For the string "Record", search the entries below and copy every line where it appears.

Saved data entries:
============================================================
(** * FSeam: the mock registry of [FSeam/MockVerifier.hpp]

    A shallow embedding of the three classes of the header
    ([MethodCallVerifier], [MockClassVerifier], [MockVerifier]) and of their
    member functions, followed by the properties of the registry.

    The C++ objects live behind [std::shared_ptr] and [std::unique_ptr]; the
    embedding keeps them in explicit stores indexed by locations, so that
    two handles to one object are two copies of one location.  Member
    functions are computations in a state-and-exception monad over these
    stores. *)

From Stdlib Require Import ZArith Lia.
From stdpp Require Import base option list gmap strings pretty.

Local Open Scope Z_scope.

(** ** Data *)

(** A location of one of the object stores. *)
Abbreviation loc := positive.

(** A [void*] / [const void*]: an address, never dereferenced. *)
Abbreviation address := Z.

(** [nullptr]. *)
Definition nullptr : address := 0.

(** [std::any]: a value together with its type. *)
Definition any : Type := { T : Type & T }.

(** [std::function<void(void* )>].  The header builds such values in three
    ways: default construction ([empty_function]), from a callable supplied
    by the test ([callable f], where [f] names the callable), and from the
    lambda of [dupeMethod] ([composed]), whose captures are a copy of the
    new handler and a copy of the shared pointer to the ledger entry. *)
Inductive Handler : Type :=
| empty_function
| callable (f : nat)
| composed (handler : Handler) (methodCallVerifier : loc).

(** [explicit operator bool] of [std::function]. *)
Definition has_target (h : Handler) : bool :=
  match h with
  | empty_function => false
  | _ => true
  end.

(** [struct MethodCallVerifier]. *)
Record MethodCallVerifier : Type := mkMethodCallVerifier {
  _methodName : string;
  _called : Z;
  _handler : Handler;
  _calledData : list any
}.

(** The value produced by [std::make_shared<MethodCallVerifier>()]. *)
Definition MethodCallVerifier_default : MethodCallVerifier :=
  {| _methodName := ""; _called := 0; _handler := empty_function;
     _calledData := [] |}.

(** [class MockClassVerifier]: its two private members. *)
Record MockClassVerifier : Type := mkMockClassVerifier {
  _className : string;
  _verifiers : gmap string loc
}.

(** [class MockVerifier]: its two private members. *)
Record MockVerifier : Type := mkMockVerifier {
  _mockedClass : gmap address loc;
  _defaultMockedClass : gmap string loc
}.

(** The two standard streams of [<iostream>] that carry text. *)
Inductive ostream : Type := cout | cerr.

(** The state of the process, as far as the header can see it. *)
Record World : Type := mkWorld {
  (** objects owned through [std::shared_ptr<MethodCallVerifier>] *)
  methodStore : gmap loc MethodCallVerifier;
  (** objects owned through [std::shared_ptr<MockClassVerifier>] *)
  classStore : gmap loc MockClassVerifier;
  (** objects owned through [std::unique_ptr<MockVerifier>] *)
  verifierStore : gmap loc MockVerifier;
  (** [MockVerifier::inst] *)
  inst : option loc;
  (** the lines written to the standard streams, oldest first *)
  written : list (ostream * string);
  (** the calls made to the callables of the test, oldest first *)
  invoked : list (nat * address)
}.

(** The state before the first use of the header: [inst = nullptr]. *)
Definition World_initial : World :=
  {| methodStore := ∅; classStore := ∅; verifierStore := ∅; inst := None;
     written := []; invoked := [] |}.

(** ** The monad of member functions *)

(** The exceptions of the standard library that the header can meet:
    [std::map::at] on a missing key and the call of an empty
    [std::function]. *)
Inductive exception : Type := out_of_range | bad_function_call.

(** What a call does: it returns a value, it throws, it dereferences a
    pointer that owns no object (undefined behaviour), or the fuel given to
    the model ran out before the call came back.  The last three keep no
    result value. *)
Inductive outcome (A : Type) : Type :=
| Returns (a : A) (w : World)
| Throws (e : exception) (w : World)
| Undefined
| OutOfFuel (w : World).
Arguments Returns {A} a w.
Arguments Throws {A} e w.
Arguments Undefined {A}.
Arguments OutOfFuel {A} w.

Definition M (A : Type) : Type := World → outcome A.

#[global] Instance M_ret : MRet M := λ A a w, Returns a w.

#[global] Instance M_bind : MBind M := λ A B f m w,
  match m w with
  | Returns a w' => f a w'
  | Throws e w' => Throws e w'
  | Undefined => Undefined
  | OutOfFuel w' => OutOfFuel w'
  end.

Definition throw {A} (e : exception) : M A := λ w, Throws e w.
Definition undefined {A} : M A := λ _, Undefined.
Definition out_of_fuel {A} : M A := λ w, OutOfFuel w.

(** *** The stores *)

Definition set_methodStore (h : gmap loc MethodCallVerifier) (w : World) : World :=
  {| methodStore := h; classStore := classStore w;
     verifierStore := verifierStore w; inst := inst w;
     written := written w; invoked := invoked w |}.

Definition set_classStore (h : gmap loc MockClassVerifier) (w : World) : World :=
  {| methodStore := methodStore w; classStore := h;
     verifierStore := verifierStore w; inst := inst w;
     written := written w; invoked := invoked w |}.

Definition set_verifierStore (h : gmap loc MockVerifier) (w : World) : World :=
  {| methodStore := methodStore w; classStore := classStore w;
     verifierStore := h; inst := inst w;
     written := written w; invoked := invoked w |}.

Definition set_inst (i : option loc) (w : World) : World :=
  {| methodStore := methodStore w; classStore := classStore w;
     verifierStore := verifierStore w; inst := i;
     written := written w; invoked := invoked w |}.

Definition set_written (l : list (ostream * string)) (w : World) : World :=
  {| methodStore := methodStore w; classStore := classStore w;
     verifierStore := verifierStore w; inst := inst w;
     written := l; invoked := invoked w |}.

Definition set_invoked (l : list (nat * address)) (w : World) : World :=
  {| methodStore := methodStore w; classStore := classStore w;
     verifierStore := verifierStore w; inst := inst w;
     written := written w; invoked := l |}.

(** [*p] for a pointer to a [MethodCallVerifier]. *)
Definition deref_method (p : loc) : M MethodCallVerifier := λ w,
  match methodStore w !! p with
  | Some m => Returns m w
  | None => Undefined
  end.

(** [*p = m']: the members of the object behind [p] are overwritten. *)
Definition assign_method (p : loc) (m' : MethodCallVerifier) : M unit := λ w,
  match methodStore w !! p with
  | Some _ => Returns () (set_methodStore (<[p := m']> (methodStore w)) w)
  | None => Undefined
  end.

(** The end of an object whose last owner lets go of it (here: the object
    made at the entry of [dupeMethod], when the local shared pointer is
    assigned the one found in the map).  The stores keep every other shared
    object: whether its last owner is gone is something no member function
    can see. *)
Definition destroy_method (p : loc) : M unit := λ w,
  Returns () (set_methodStore (delete p (methodStore w)) w).

(** [std::make_shared<MethodCallVerifier>()]: a new object, at a location
    that owns nothing yet. *)
Definition make_shared_method (m : MethodCallVerifier) : M loc := λ w,
  let p := fresh (dom (methodStore w)) in
  Returns p (set_methodStore (<[p := m]> (methodStore w)) w).

Definition deref_class (p : loc) : M MockClassVerifier := λ w,
  match classStore w !! p with
  | Some c => Returns c w
  | None => Undefined
  end.

Definition assign_class (p : loc) (c' : MockClassVerifier) : M unit := λ w,
  match classStore w !! p with
  | Some _ => Returns () (set_classStore (<[p := c']> (classStore w)) w)
  | None => Undefined
  end.

(** [std::make_shared<MockClassVerifier>(className)]. *)
Definition make_shared_class (c : MockClassVerifier) : M loc := λ w,
  let p := fresh (dom (classStore w)) in
  Returns p (set_classStore (<[p := c]> (classStore w)) w).

Definition deref_verifier (p : loc) : M MockVerifier := λ w,
  match verifierStore w !! p with
  | Some v => Returns v w
  | None => Undefined
  end.

Definition assign_verifier (p : loc) (v' : MockVerifier) : M unit := λ w,
  match verifierStore w !! p with
  | Some _ => Returns () (set_verifierStore (<[p := v']> (verifierStore w)) w)
  | None => Undefined
  end.

(** [std::make_unique<MockVerifier>()]. *)
Definition make_unique_verifier (v : MockVerifier) : M loc := λ w,
  let p := fresh (dom (verifierStore w)) in
  Returns p (set_verifierStore (<[p := v]> (verifierStore w)) w).

(** [std::map::find(key) != end()]. *)
Definition map_find `{Countable K} {V} (m : gmap K V) (key : K) : bool :=
  bool_decide (is_Some (m !! key)).

(** [std::map::at(key)], which throws [std::out_of_range] on a missing
    key. *)
Definition map_at `{Countable K} {V} (m : gmap K V) (key : K) : M V :=
  match m !! key with
  | Some v => mret v
  | None => throw out_of_range
  end.

(** [stream << ... << std::endl], one whole line at a time. *)
Definition put_line (s : ostream) (line : string) : M unit := λ w,
  Returns () (set_written (written w ++ [(s, line)]) w).

(** The call of a callable of the test.  What the callable does is outside
    the header; the model keeps the fact that it ran and on which
    argument. *)
Definition run_callable (f : nat) (data : address) : M unit := λ w,
  Returns () (set_invoked (invoked w ++ [(f, data)]) w).

(** *** Integers *)

(** [std::size_t] has 64 bits (LP64). *)
Definition SIZE_WIDTH : Z := 64.

(** The conversion of an [int] to [std::size_t] that the comparison of a
    [std::size_t] with an [int] performs. *)
Definition to_size_t (n : Z) : Z := n mod 2 ^ SIZE_WIDTH.

(** The largest [int]. *)
Definition INT_MAX : Z := 2 ^ 31 - 1.

(** [std::vector::size()]: the number of elements (a vector never holds
    [2 ^ 64] elements or more, so the count is exact). *)
Definition vector_size {A} (v : list A) : Z := Z.of_nat (length v).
============================================================
RESPONSE:
Record MethodCallVerifier : Type := mkMethodCallVerifier {
Record MockClassVerifier : Type := mkMockClassVerifier {
Record MockVerifier : Type := mkMockVerifier {
Record World : Type := mkWorld {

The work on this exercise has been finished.